For this exercise, reproduce the entries below exactly, but only from the line containing "w_lobbies : list box;" through the line containing "Definition world_new : world", both included.

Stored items
....

(* ===== verification/Game.v ===== *)
(** * Lobbies, rooms, players and the handlers that move them

    src/DhNet_Server/DhNet_Server: Lobby.cpp, LobbySystem.cpp, Room.cpp,
    RoomSystem.cpp, Player.cpp, PlayerSystem.cpp, the game half of
    GameSession.cpp ([OnLoginResult], [OnDisconnected]), LobbyController.cpp,
    RoomController.cpp and the commands of AdminController.cpp.

    Player objects, sessions, lobbies and rooms are numbers.  A lobby and a room
    are the same kind of [box]: a map from player id to Player object, the slot
    counter, and the jobs posted to its JobQueue, which runs them one at a time
    in order (JobQueue.v).  A handler is a list of actions that its thread
    executes one by one, interleaved with those of all other threads.  A packet
    counts as sent when it is handed to Send: what an exhausted send pool does
    instead is in SendPool.v. *)

From stdpp Require Import sorting.
From S2P Require Import Prelude Bytes Packets Slots.
#[local] Open Scope Z_scope.

Definition MAX_ROOM_PLAYER : Z := 8.
Definition MAX_LOBBY_PLAYERS : Z := 50.
Definition MAX_LOBBY_COUNT : nat := 5.

(** ** State *)

Record Player := mkPlayer {
  m_playerId : Z;
  m_name : list Z;
  m_ownerSession : nat;            (* weak_ptr<GameSession> *)
  m_currentRoom : option nat;
  m_currentLobby : option nat;
}.

(** Player.cpp: the constructor. *)
Definition Player_new (_session : nat) (_accountId : Z) (_name : list Z) : Player :=
  mkPlayer _accountId _name _session None None.

Inductive job :=
| LobbyEnter (p : nat)
| LobbyExit (p : nat)
| LobbyChat (p : nat) (message : list Z)
| RoomEnter (p : nat)
| RoomLeave (p : nat)
| RoomBroadcast (pk : packet).

Record box := mkBox {
  b_players : gmap Z nat;          (* m_players *)
  b_avail : Z;                     (* m_availableSlots *)
  b_jobs : list job;               (* the JobQueue *)
}.

Definition Lobby_new : box := mkBox ∅ MAX_LOBBY_PLAYERS [].
Definition Room_new : box := mkBox ∅ MAX_ROOM_PLAYER [].

Inductive place := QLobby (i : nat) | QRoom (i : nat).

#[global] Instance place_eq_dec : EqDecision place.
Proof. solve_decision. Defined.

(** The actions handlers are made of. *)
Inductive act :=
| APost (q : place) (j : job)                 (* DoAsync *)
| ALeaveLobby (p : nat)                       (* Player::LeaveLobby *)
| ALeaveRoom (p : nat)                        (* Player::LeaveRoom *)
| AClearRoom (p : nat)                        (* m_currentRoom.reset() *)
| AClearLobby (p : nat)                       (* m_currentLobby.reset() *)
| AAssignLobby (p : nat)                      (* AssignLobby, the preferred lobby *)
| AScanLobby (i p : nat)                      (* ... its second loop *)
| AScanRoom (i p : nat)                       (* GetNotFullRoom *)
| AMakeRoom (p : nat)
| ALobbyChat (p : nat) (message : list Z)
| ARoomChat (p : nat) (message : list Z)
| ARoomList (p : nat)
| ASend (s : nat) (pk : packet)               (* GameSession::Send *)
| AAddPlayer (p : nat)                        (* PlayerSystem::Add *)
| ARemovePlayer (p : nat)
| ADisconnect (s : nat)
| AResetPlayer (s : nat)                      (* m_player.reset() *)
| ALoginResult (s : nat) (ok : bool) (id : Z) (name : list Z)  (* OnLoginResult from IsConnected on *)
| ASetPlayer (s : nat) (id : Z) (name : list Z).               (* ... from SetPlayer on *)

Record world := mkWorld {
  w_players : list Player;          (* every Player object made *)
  w_alive : gset nat;               (* sessions some shared_ptr still owns *)
  w_connected : gset nat;           (* sessions with m_connected *)
  w_login : gset nat;               (* sessions with m_loginProcessed *)
  w_sessPlayer : gmap nat nat;      (* GameSession::m_player *)
  w_registry : gmap Z nat;          (* PlayerSystem::m_players *)
  w_lobbies : list box;
  w_rooms : list box;               (* RoomSystem::m_rooms, by index *)
  w_threads : list (list act);
  w_out : list (nat * packet);      (* GameSession::Send calls, oldest first *)
}.

(** AddSystem: five lobbies, no room, no player. *)
Definition world_new : world :=
  mkWorld [] ∅ ∅ ∅ ∅ ∅ (replicate MAX_LOBBY_COUNT Lobby_new) [] [] [].

(** ** Access *)

Definition get_box (q : place) (w : world) : option box :=
  match q with QLobby i => w_lobbies w !! i | QRoom i => w_rooms w !! i end.

Definition set_box (q : place) (b : box) (w : world) : world :=
  match q with
  | QLobby i => mkWorld (w_players w) (w_alive w) (w_connected w) (w_login w) (w_sessPlayer w)
      (w_registry w) (<[i := b]> (w_lobbies w)) (w_rooms w) (w_threads w) (w_out w)
  | QRoom i => mkWorld (w_players w) (w_alive w) (w_connected w) (w_login w) (w_sessPlayer w)
      (w_registry w) (w_lobbies w) (<[i := b]> (w_rooms w)) (w_threads w) (w_out w)
  end.

Definition set_player (p : nat) (pl : Player) (w : world) : world :=
  mkWorld (<[p := pl]> (w_players w)) (w_alive w) (w_connected w) (w_login w) (w_sessPlayer w)
    (w_registry w) (w_lobbies w) (w_rooms w) (w_threads w) (w_out w).

Definition set_registry (r : gmap Z nat) (w : world) : world :=
  mkWorld (w_players w) (w_alive w) (w_connected w) (w_login w) (w_sessPlayer w)
    r (w_lobbies w) (w_rooms w) (w_threads w) (w_out w).

Definition set_threads (t : list (list act)) (w : world) : world :=
  mkWorld (w_players w) (w_alive w) (w_connected w) (w_login w) (w_sessPlayer w)
    (w_registry w) (w_lobbies w) (w_rooms w) t (w_out w).

Definition send (s : nat) (pk : packet) (w : world) : world :=
  mkWorld (w_players w) (w_alive w) (w_connected w) (w_login w) (w_sessPlayer w)
    (w_registry w) (w_lobbies w) (w_rooms w) (w_threads w) (w_out w ++ [(s, pk)]).

(** [GetOwnerSession()]: the weak_ptr's lock. *)
Definition GetOwnerSession (p : nat) (w : world) : option nat :=
  match w_players w !! p with
  | Some pl => if decide (m_ownerSession pl ∈ w_alive w) then Some (m_ownerSession pl) else None
  | None => None
  end.

Definition player_id (p : nat) (w : world) : Z := from_option m_playerId 0 (w_players w !! p).
Definition player_name (p : nat) (w : world) : list Z := from_option m_name [] (w_players w !! p).

(** std::map iterates in ascending key order. *)
Definition key_le (a b : Z * nat) : Prop := fst a <= fst b.
#[global] Instance key_le_dec : RelDecision key_le := fun a b => Z_le_dec (fst a) (fst b).
Definition members (b : box) : list nat := map snd (merge_sort key_le (map_to_list (b_players b))).

(** The range-for of Broadcast over the players [ps]. *)
Fixpoint Broadcast (pk : packet) (ps : list nat) (w : world) : world :=
  match ps with
  | [] => w
  | p :: ps' =>
      let w := match GetOwnerSession p w with Some s => send s pk w | None => w end in
      Broadcast pk ps' w
  end.

(** ** Lobby *)

Definition SetCurrentLobby (p l : nat) (w : world) : world :=
  match w_players w !! p with
  | Some pl => set_player p (mkPlayer (m_playerId pl) (m_name pl) (m_ownerSession pl) (m_currentRoom pl) (Some l)) w
  | None => w
  end.

Definition SetCurrentRoom (p r : nat) (w : world) : world :=
  match w_players w !! p with
  | Some pl => set_player p (mkPlayer (m_playerId pl) (m_name pl) (m_ownerSession pl) (Some r) (m_currentLobby pl)) w
  | None => w
  end.

Definition release_slot (b : box) : box := mkBox (b_players b) (ReleaseReservedSlot (b_avail b)) (b_jobs b).

Definition Lobby_Enter (l : nat) (b : box) (p : nat) (w : world) : world :=
  let id := player_id p w in
  match b_players b !! id with
  | Some _ => set_box (QLobby l) (release_slot b) w
  | None =>
      let w := SetCurrentLobby p l w in
      match GetOwnerSession p w with
      | None => set_box (QLobby l) (release_slot b) w     (* inserted, then erased again *)
      | Some session =>
          let b := mkBox (<[id := p]> (b_players b)) (b_avail b) (b_jobs b) in
          let w := set_box (QLobby l) b w in
          let others := filter (fun o => player_id o w <> id) (members b) in
          let w := Broadcast (NotiLobbyPlayerEnter id (player_name p w)) others w in
          send session (ResLobbyEnter (Z.of_nat l)
            (map (fun o => (player_id o w, player_name o w)) (members b))) w
      end
  end.
(** The loop over the successors, given that the recursive call is right. *)
Lemma dfs_next_ok dfs m here st nexts s topo :
  (forall there s topo, (m <= length topo)%nat -> dfs_inv s (here :: st) topo -> edge here there ->
     order_of s there = -1 -> parent_of s there = Z.of_nat here ->
     dfs_post (here :: st) topo (eq there) (dfs there s)) ->
  (forall v, v ∈ nexts -> edge here v) ->
  (m <= length topo)%nat -> dfs_inv s (here :: st) topo ->
  dfs_post (here :: st) topo (fun v => v ∈ nexts) (dfs_next dfs n here nexts s).
Proof.
  intros Hdfs. revert s topo. induction nexts as [|there nexts IH]; intros s topo Hn Hm Hi.
  { exists []. split; [done|]. intros v Hv. by apply elem_of_nil in Hv. }
  assert (edge here there) as He by (apply Hn; set_solver).
  assert (forall v, v ∈ nexts -> edge here v) as Hn' by (intros; apply Hn; set_solver).
  assert (there ∈ topo -> dfs_post (here :: st) topo (fun v => v ∈ there :: nexts) (dfs_next dfs n here nexts s)) as Hskip.
  { intros Ht. specialize (IH s topo Hn' Hm Hi). destruct (dfs_next dfs n here nexts s); [|done..].
    destruct IH as (l & Hl & Hin'). exists l. split; [done|]. intros v [->|Hv]%elem_of_cons; [set_solver|auto]. }
  cbn [dfs_next]. rewrite (in_range_ok _ _ _ there Hi) by (by eapply Hin). cbn [negb].
  destruct (Z.eqb_spec (order_of s there) (-1)) as [E|E].
  - specialize (inv_set_parent s _ _ there (Z.of_nat here) Hi E) as Hi'.
    set (s1 := mkDfs (d_order s) _ _ _) in *.
    assert (dfs_post (here :: st) topo (eq there) (dfs there s1)) as Hr.
    { apply Hdfs; [done|done|done|done|]. unfold parent_of, s1. cbn. rewrite list_lookup_insert_eq; [done|].
      destruct (di_len _ _ _ Hi) as (_ & _ & ->). by eapply Hin. }
    destruct (dfs there s1) as [s2| | |]; [|done..]. destruct Hr as (l & Hl & Hth).
    specialize (IH s2 (l ++ topo) Hn' ltac:(rewrite length_app; lia) Hl). destruct (dfs_next dfs n here nexts s2) as [s3| | |]; [|done..].
    destruct IH as (l' & Hl' & Hall). exists (l' ++ l). rewrite <- app_assoc. split; [done|].
    intros v [->|Hv]%elem_of_cons; [|auto]. specialize (Hth there eq_refl). set_solver.
  - assert (there ∈ (here :: st) ++ topo) as Hseen.
    { apply (di_seen _ _ _ Hi). split; [by eapply Hin|done]. }
    apply elem_of_app in Hseen. destruct (Z.ltb_spec (order_of s here) (order_of s there)) as [Hlt|Hge].
    + destruct Hseen as [Hst|?]; [exfalso|by apply Hskip]. apply elem_of_cons in Hst as [->|Hst]; [lia|].
      specialize (stack_order _ _ _ _ (di_stack _ _ _ Hi) Hst). lia.
    + destruct (finished s there) eqn:F; cbn [negb].
      * apply Hskip. by apply (di_fin _ _ _ Hi).
      * destruct Hseen as [Hst|Ht]; [|apply (di_fin _ _ _ Hi) in Ht; congruence].
        apply elem_of_cons in Hst as [->|Hst]; [by destruct (Hirr here)|].
        rewrite (log_cycle_ok _ _ st); [|by apply Hi|done|specialize (stack_bound _ _ _ Hi); cbn; lia].
        cbn. exists there. eapply tc_r; [|done]. eapply stack_path; [by apply Hi|done].
Qed.

Lemma DFS_ok fuel here s st topo :
  dfs_inv s st topo -> (here < n)%nat -> (n - (length st + length topo) < fuel)%nat ->
  order_of s here = -1 ->
  match st with [] => True | v :: _ => edge v here /\ parent_of s here = Z.of_nat v end ->
  dfs_post st topo (eq here) (DFS fuel n h here s).
Proof.
  revert here s st topo. induction fuel as [|fuel IH]; intros here s st topo Hi Hlt Hf E Htop; [lia|].
  cbn [DFS]. rewrite (in_range_ok _ _ _ here Hi Hlt), E. cbn [Z.eqb Pos.eqb negb].
  specialize (inv_discover _ _ _ _ Hi E Hlt Htop) as Hi'. set (s1 := mkDfs _ (d_count s + 1) _ _) in *.
  assert (dfs_post (here :: st) topo (fun v => v ∈ successors h here)
            (dfs_next (DFS fuel n h) n here (successors h here) s1)) as Hr.
  { apply (dfs_next_ok _ (length topo)); [|intros v; apply elem_of_successors|done|done].
    intros there s3 topo3 Hm Hi3 He Eo Ep. apply IH; [done|by eapply Hin|cbn|done|done].
    specialize (stack_bound _ _ _ Hi'). cbn. lia. }
  destruct (dfs_next _ _ _ _ s1) as [s2| | |]; [|done..]. destruct Hr as (l & Hl & Hall).
  exists (here :: l). split; [|intros v <-; set_solver].
  apply (inv_finish _ st (l ++ topo)); [done|]. intros v Hv. by apply Hall, elem_of_successors.
Qed.
(** Elements that the bit announces, and recycled ones that are empty. *)
Record list_consistent (m : Message (RepeatedPtrField F)) : Prop := {
  lc_bit : rep_elements (_impl_ m) <> [] -> Z.land (_has_bits_ m) 0x1 <> 0;
  lc_elements : Forall consistent (rep_elements (_impl_ m));
  lc_cleared : Forall (fun e => consistent e /\ present (slots (_impl_ e)) = [] /\
    have_unknown_fields (_internal_metadata_ e) = false) (rep_cleared (_impl_ m));
}.

Context {Gok : Generated_ok F}.

Lemma list_New_consistent : list_consistent list_New.
Proof. split; [done|constructor..]. Qed.

Lemma list_add_consistent f m :
  (forall e, consistent e -> consistent (f e)) -> list_consistent m -> list_consistent (list_add f m).
Proof.
  intros Hf [Hb He Hc]. destruct new_consistent as [Hn _]. split; cbn [_has_bits_ _impl_ list_add].
  - intros _. rewrite set_repeated_bit, Z.land_lor_distr_l. by intros [_ ?]%Z.lor_eq_0_iff.
  - unfold repeated_Add. destruct Hc as [|e l [Hce _] _]; cbn; apply Forall_app; auto.
  - unfold repeated_Add. by destruct Hc; cbn.
Qed.

Lemma list_Clear_consistent m :
  list_consistent m -> list_consistent (list_Clear m) /\ rep_elements (_impl_ (list_Clear m)) = [].
Proof.
  intros [Hb He Hc]. assert (rep_elements (_impl_ (list_Clear m)) = []) as Hn.
  { unfold list_Clear. destruct (CheckHasBitForRepeated (_has_bits_ m) 1) eqn:Ec; [done|]. cbn.
    destruct (rep_elements (_impl_ m)) eqn:Ee; [done|]. by rewrite repeated_bit in Ec by auto. }
  split; [|done]. split; rewrite ?Hn; [done|constructor|].
  unfold list_Clear. destruct (CheckHasBitForRepeated (_has_bits_ m) 1); [|done]. cbn.
  apply Forall_app. split; [|done]. apply Forall_fmap. eapply Forall_impl; [exact He|]. intros e Hce.
  destruct (Clear_empties e Hce) as (H1 & H2 & H3). split_and!; [done|by apply present_empty|done].
Qed.

(** ByteSizeLong changes only the cached size. *)
Lemma sized_serialize bsr room (e : Message F) :
  g_InternalSerialize room (snd (g_ByteSizeLong bsr e)) = g_InternalSerialize room e.
Proof. by rewrite size_slots, !serialize_slots. Qed.

Lemma sized_cache bsr (e : Message F) : _cached_size_ (snd (g_ByteSizeLong bsr e)) = i32 (fst (g_ByteSizeLong bsr e)).
Proof. by rewrite size_slots. Qed.

Definition element_fits (e : Message F) : Prop :=
  Forall (fun s => fits (s_value s)) (slots (_impl_ e)) /\
  Z.of_nat (length (g_InternalSerialize (fun _ => true) e)) < 2 ^ 31.

(** A slot is at most its record's header longer than its string. *)
Definition text_length (v : slot_value) : Z := match v with SText p => Z.of_nat (length (string_Get p)) | _ => 0 end.

Lemma record_length num w :
  0 < num < 16 -> wire_fits w ->
  Z.of_nat (length (wire_record num w)) <= 11 + match w with WBytes s => Z.of_nat (length s) | _ => 0 end.
Proof.
  intros Hn Hw. destruct w as [v|s]; cbn [wire_record wire_fits] in *; unfold length_delimited;
    [|change (UnsafeVarint (MakeTag num WIRETYPE_LENGTH_DELIMITED)) with (WriteTagToArray num 2)];
    rewrite !length_app, !Nat2Z.inj_add, tag_length by (done || lia).
  - pose proof (varint_short v Hw). lia.
  - pose proof (varint_short (Z.of_nat (length s))). lia.
Qed.

Lemma slots_length room bits l :
  Forall (fun s => 0 < s_number s < 16) l -> Forall (fun s => fits (s_value s)) l -> Forall (slot_consistent bits) l ->
  Z.of_nat (length (concat (slot_bytes room bits <$> l))) <=
    11 * Z.of_nat (length l) + sum ((fun s => text_length (s_value s)) <$> l).
Proof.
  induction 1 as [|s l Hn _ IH]; intros Hf Hc; inversion_clear Hf; inversion_clear Hc; [done|].
  cbn [fmap list_fmap concat length sum foldr]. fold (sum ((fun s => text_length (s_value s)) <$> l)).
  rewrite length_app, Nat2Z.inj_add, slot_record by done. specialize (IH ltac:(done) ltac:(done)).
  assert (0 <= text_length (s_value s)) by (destruct (s_value s); cbn; lia).
  destruct (is_default (s_value s)); [cbn [length]; lia|].
  pose proof (record_length (s_number s) (wire_of (s_value s)) Hn (fits_wire _ ltac:(done))) as Hr.
  destruct (s_value s); cbn [wire_of text_length] in *; lia.
Qed.

(** The bytes do not depend on the stream's room. *)
Lemma serialize_room room (e : Message F) :
  Forall (fun s => fits (s_value s)) (slots (_impl_ e)) ->
  g_InternalSerialize room e = g_InternalSerialize (fun _ => true) e.
Proof.
  intros Hf. rewrite !serialize_slots. f_equal. f_equal. induction Hf as [|s l Hs _ IH]; [done|].
  cbn [fmap list_fmap]. f_equal; [|done]. unfold slot_bytes. destruct (s_value s); try done. unfold put_string.
  by rewrite !write_string by done.
Qed.

Lemma element_written bsr room (e : Message F) :
  element_fits e ->
  InternalWriteMessage 1 (_cached_size_ (snd (g_ByteSizeLong bsr e)))
    (g_InternalSerialize room (snd (g_ByteSizeLong bsr e))) =
  length_delimited 1 (g_InternalSerialize (fun _ => true) e).
Proof.
  intros [Hf Hl]. rewrite sized_cache, sized_serialize, (byte_size_exact bsr (fun _ => true)), (serialize_room room) by done.
  rewrite wrapS_small by lia. by apply message_writes.
Qed.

....

— Exercise solution —
  w_lobbies : list box;
  w_rooms : list box;               (* RoomSystem::m_rooms, by index *)
  w_threads : list (list act);
  w_out : list (nat * packet);      (* GameSession::Send calls, oldest first *)
}.

(** AddSystem: five lobbies, no room, no player. *)
Definition world_new : world :=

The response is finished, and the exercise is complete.